(** X5: [process_content] is not atomic when the service fails. When the
    input is accepted, the chunker returns the chunks [pre ++ text :: post],
    and the service answers the requests for [pre] and fails the request for
    [text], [process_content] raises the error of the service and returns no
    id, but the store keeps the new item and the rows of [pre] and of [text],
    and the index keeps the entries of [pre] only: the row of [text] has no
    entry, and the chunks of [post] are nowhere. *)
Theorem process_content_service_failure env fuel (content source_type final : str)
    (url : option str) (w : t) (n : nat) (pre : list str) (text : str) (post : list str)
    (es : list embedding) :
  accepted env content source_type final url ->
  client (vector_store w) = Some n ->
  chunk_text fuel final 500 50 = Some (pre ++ text :: post) ->
  length es = length pre ->
  (forall i text e, pre !! i = Some text -> es !! i = Some e ->
     embeddings_create (service env) (n + i) text = Some e) ->
  embeddings_create (service env) (n + length pre) text = None ->
  let item_id := items_seq (db w) + 1 in
  process_content env fuel content source_type w
  = Some (Raise ServiceError,
          {| db := with_rows item_id (pre ++ [text])
                     (snd (insert_item final source_type url (db w)));
             vector_store :=
               with_entries (chunk_rows item_id (chunks_seq (db w)) 0 pre) es
                            (length pre + 1) (vector_store w);
             rag_client := rag_client w |}).
Proof.
  intros Hacc Hc Hchunks Hlen Hsvc Hfail item_id.
  rewrite (process_content_accepted env fuel content source_type final url w Hacc), Hchunks.
  unfold store_chunks, enumerate. unfold bind at 1.
  pose proof (store_loop_service_fails env (items_seq (db w) + 1) pre text post 0 es
                {| db := snd (insert_item final source_type url (db w));
                   vector_store := vector_store w; rag_client := rag_client w |}
                n Hc Hlen Hsvc Hfail) as Hloop.
  cbv zeta in Hloop. cbv zeta. rewrite Hloop.
  unfold with_rows, with_entries.
  assert (Hseq : chunks_seq (snd (insert_item final source_type url (db w))) = chunks_seq (db w)).
  { unfold insert_item. destruct (_ || _); reflexivity. }
  cbn [db vector_store rag_client]. rewrite Hseq, Hc.
  replace (n + length pre + 1)%nat with (n + (length pre + 1))%nat by lia.
  reflexivity.
Qed.

Lemma process_content_service_failure_witness :
  process_content Examples.down_env 1 (lit "sky") (lit "note") Examples.fresh
  = Some (Raise ServiceError,
          {| db := Examples.sky_db;
             vector_store := {| embeddings := []; VectorStore.chunks := [];
                                client := Some 1%nat |};
             rag_client := Some 0%nat |}).
Proof.
  apply (process_content_service_failure Examples.down_env 1 (lit "sky") (lit "note")
           (lit "sky") None Examples.fresh 0 [] (lit "sky") [] []).
  - left. repeat split; reflexivity.
  - reflexivity.
  - reflexivity.
  - reflexivity.
  - intros i text e Ht. discriminate.
  - reflexivity.
Defined.
(** * Odm25dMeshing: the 2.5D meshing pipeline of [odm_25dmeshing]

    A shallow embedding of the member functions of [Odm25dMeshing]: [run],
    [parseArguments], [printHelp], [loadPointCloud] and [buildMesh]
    (src/modules/odm_25dmeshing/src/Odm25dMeshing.cpp, the VTK based
    implementation) and the properties of the pipeline that the source
    itself decides.

    Conventions.
    - A [double] or [float] is modelled by the rational number it denotes
      ([Q], compared with [==]); rounding of the floating-point operations
      is not modelled, and a quotient of [Q] by 0 is 0 where the source has
      no number.  The sizes of the raster, which the source obtains with
      [ceil] from a computed product, are the ones of the model when
      [raster_is_exact] holds; a statement about a quotient is made for a
      divisor that is not 0.
    - [unsigned int] is a 32-bit integer in [Z] with its wrap-around written
      out; [int] values are in [Z], and [raster_is_exact] bounds the ones the
      source computes from the sizes of the raster, so that none overflows.
    - A VTK object is a record of the values the source hands to its setters.
      What a filter computes from them is part of the library, not of this
      repository: the filters are the fields of [Vtk.Library], and every
      statement below holds for every library. *)

From Stdlib Require Import ZArith QArith Qround Qminmax Qfield List String Bool Lia Lqa.
Import ListNotations.

Local Open Scope Z_scope.

(** ** Numbers *)

Module Double.

(** [ceil] of <cmath>: the least integral value not below [x]. *)
Definition ceil (x : Q) : Q := inject_Z (Qceiling x).

(** The implicit conversion [double -> int]: the fractional part is
    discarded (truncation toward zero). *)
Definition to_int (x : Q) : Z :=
  if Qle_bool 0 x then Qfloor x else Qceiling x.

(** Rounding to the nearest integer, halves away from zero ([round] of
    <cmath>); used only to state what "rounded" means. *)
Definition round (x : Q) : Z :=
  if Qle_bool 0 x then Qfloor (x + (1 # 2))%Q else Qceiling (x - (1 # 2))%Q.

(** [x] is a value of the type [double] (binary64): [m * 2^e] with a
    significand [m] of at most 53 bits and an exponent [e] from -1074 to 971.
    An operation of the source whose exact result is such a value is not
    rounded. *)
Definition representable (x : Q) : Prop :=
  exists m e : Z,
    Z.abs m < 2 ^ 53 /\ -1074 <= e <= 971 /\ (x == inject_Z m * Qpower 2 e)%Q.

End Double.

Module Int32.

(** The largest value of the type [int]. *)
Definition INT_MAX : Z := 2 ^ 31 - 1.

End Int32.

Module UInt.

Definition bits : Z := 32.
Definition modulus : Z := 2 ^ bits.

Definition wrap (z : Z) : Z := z mod modulus.
Definition mul (a b : Z) : Z := wrap (a * b).
Definition max (a b : Z) : Z := Z.max (wrap a) (wrap b).
Definition min (a b : Z) : Z := Z.min (wrap a) (wrap b).

Definition in_range (z : Z) : Prop := 0 <= z < modulus.

End UInt.

(** ** Geometry and the VTK objects used by the pipeline *)

Record Point3 : Type := mkPoint3 { px : Q; py : Q; pz : Q }.

(** Equality of points, coordinate by coordinate. *)
Definition Peq (p q : Point3) : Prop :=
  px p == px q /\ py p == py q /\ pz p == pz q.

Module Vtk.

(** [vtkPolyData]: points, the point scalars ("elevation") and the cells,
    each cell a list of point ids. *)
Record vtkPolyData : Type := mkPolyData {
  Points : list Point3;
  Scalars : list Q;
  Cells : list (list nat)
}.

(** [vtkImageData] with one scalar component; the scalars are stored with
    the first index running fastest. *)
Record vtkImageData : Type := mkImageData {
  Dimensions : Z * Z * Z;
  ImageScalars : list Q
}.

(** The six numbers of [GetBounds()]: xmin, xmax, ymin, ymax, zmin, zmax. *)
Record Bounds : Type := mkBounds {
  b0 : Q; b1 : Q; b2 : Q; b3 : Q; b4 : Q; b5 : Q
}.

(** [vtkDataSet::GetCenter()]: the midpoint of the bounds. *)
Definition GetCenter (b : Bounds) : Point3 :=
  mkPoint3 ((b0 b + b1 b) / 2) ((b2 b + b3 b) / 2) ((b4 b + b5 b) / 2).

Record vtkStaticPointLocator : Type := mkLocator {
  DataSet : vtkPolyData
}.

Record vtkStatisticalOutlierRemoval : Type := mkOutlierRemoval {
  RemovalLocator : vtkStaticPointLocator;
  SampleSize : Z;
  StandardDeviationFactor : Q;
  GenerateOutliers : bool
}.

* What to produce *
Search the listing above for the lines with "b0 : Q; b1 : Q;" and "mkPoint3 ((b0 b", then output those lines and all lines between them exactly.

* Result below *
  b0 : Q; b1 : Q; b2 : Q; b3 : Q; b4 : Q; b5 : Q
}.

(** [vtkDataSet::GetCenter()]: the midpoint of the bounds. *)
Definition GetCenter (b : Bounds) : Point3 :=
  mkPoint3 ((b0 b + b1 b) / 2) ((b2 b + b3 b) / 2) ((b4 b + b5 b) / 2).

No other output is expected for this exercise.